Moral Injury: A Phenomenon as Destructive—And More Deadly—Than Post-Traumatic Stress Disorder
According to Psychology Today, “Moral injury is the social, psychological, and spiritual harm that arises from a betrayal of one’s core values, such as justice, fairness, and loyalty. Harming others, whether in military or civilian life; failing to protect others, through error or inaction; and failure to be protected by leaders, especially in combat—can all wound a person’s conscience, leading to lasting anger, guilt, and shame, and can fundamentally alter one’s world view and impair the ability to trust others.
Unfortunately, the term nor the condition itself is currently diagnostical because neither the government nor the American Psychiatric Association (APA) has recognized it. In fact, the APA:
“. . . has rejected every diagnostic concept that even hints at the possibility that bad experience in adulthood can damage good character.
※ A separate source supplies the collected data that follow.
(** * A shallow embedding of django_fsm.db.fields.fsmfield

    The module [fsmfield.py] attaches transition metadata ([FSMMeta]) to
    model methods through the [transition] decorator, wraps each method in
    [_change_state], and offers [can_proceed] and [accessible_states] for
    introspection.

    Modelling choices:
    - a Django model instance is its attribute dictionary (a [gmap string
      string]); the declared fields [_meta.fields] are class metadata and
      are a section variable;
    - Python exceptions are the inductive [exc]; a computation is a state
      and error monad [M] over a [world] whose state is kept when an
      exception is raised (Python mutations are not rolled back);
    - the world also records a log of the calls made to guards and method
      bodies, so that "called" and "not called" are observable;
    - guards are callables that read the instance (the spec requires them to
      be pure with respect to entity state); method bodies may do anything
      to the world. *)

From stdpp Require Import base gmap strings list.

Local Open Scope string_scope.

(** ** Python values and exceptions *)

Inductive exc :=
| TypeError (msg : string)
| NotImplementedError (msg : string)
| ValueError (msg : string)
| KeyError (key : string)
| AttributeError (name : string)
| UserException (msg : string).

Definition is_TypeError (e : exc) : bool :=
  match e with TypeError _ => true | _ => false end.

Inductive pyval :=
| PNone
| PBool (b : bool)
| PInt (z : Z)
| PStr (s : string).

(** Python truthiness. *)
Definition truthy (v : pyval) : bool :=
  match v with
  | PNone => false
  | PBool b => b
  | PInt z => negb (Z.eqb z 0)
  | PStr s => negb (bool_decide (s = ""))
  end.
It has rejected what numerous clinicians following Judith Herman, MD and Mary Harvey, PhD call “Complex PTSD,” but which the APA atrociously named in its field trials, “Disorders of Extreme Stress Not Otherwise Specified (DESNOS).” It has rejected “Enduring Personality Change after Catastrophic Experience,” which is a current diagnosis in the WHO International Classification of Diseases, and “Post Traumatic Embitterment Disorder.”
Jonathan Shay, MD, Ph.D, a pioneering psychiatrist, has developed this definition of the term “Moral Injury” in a 2014 paper of that title:
It has been used in two related, but distinct, senses; differing mainly in the “who” of moral agency. Moral injury is present when there has been (a) a betrayal of “what’s right”; (b) either by a person in legitimate authority (my definition), or by one’s self—“I did it” (Litz, Maguen, Nash, et al.); (c) in a high stakes situation.
Both forms of moral injury impair the capacity for trust and elevate despair, suicidality, and interpersonal violence. They deteriorate character. Clinical challenges in working with moral injury include coping with  being made witness to atrocities and depravity through repeated exposure to trauma narratives,  characteristic assignment of survivor’s transference roles to clinicians, and  the clinicians’ countertransference emotions and judgments of self and others. A trustworthy clinical community and, particularly, a well-functioning clinical team provide protection for clinicians and are a major factor in successful outcomes with morally injured combat veterans.
While MI remains an unrecognized clinical diagnosis, it is something currently being studied and considered for future use (see here and here for example). Compared to PTSD, for which similar symptoms are manifested, the only real difference is the manner in which injury occurs, and the fact that the proximate causes on PTSD are more objectively quantified; but the fact that one is more provable than the other shouldn’t be the only criterion measured.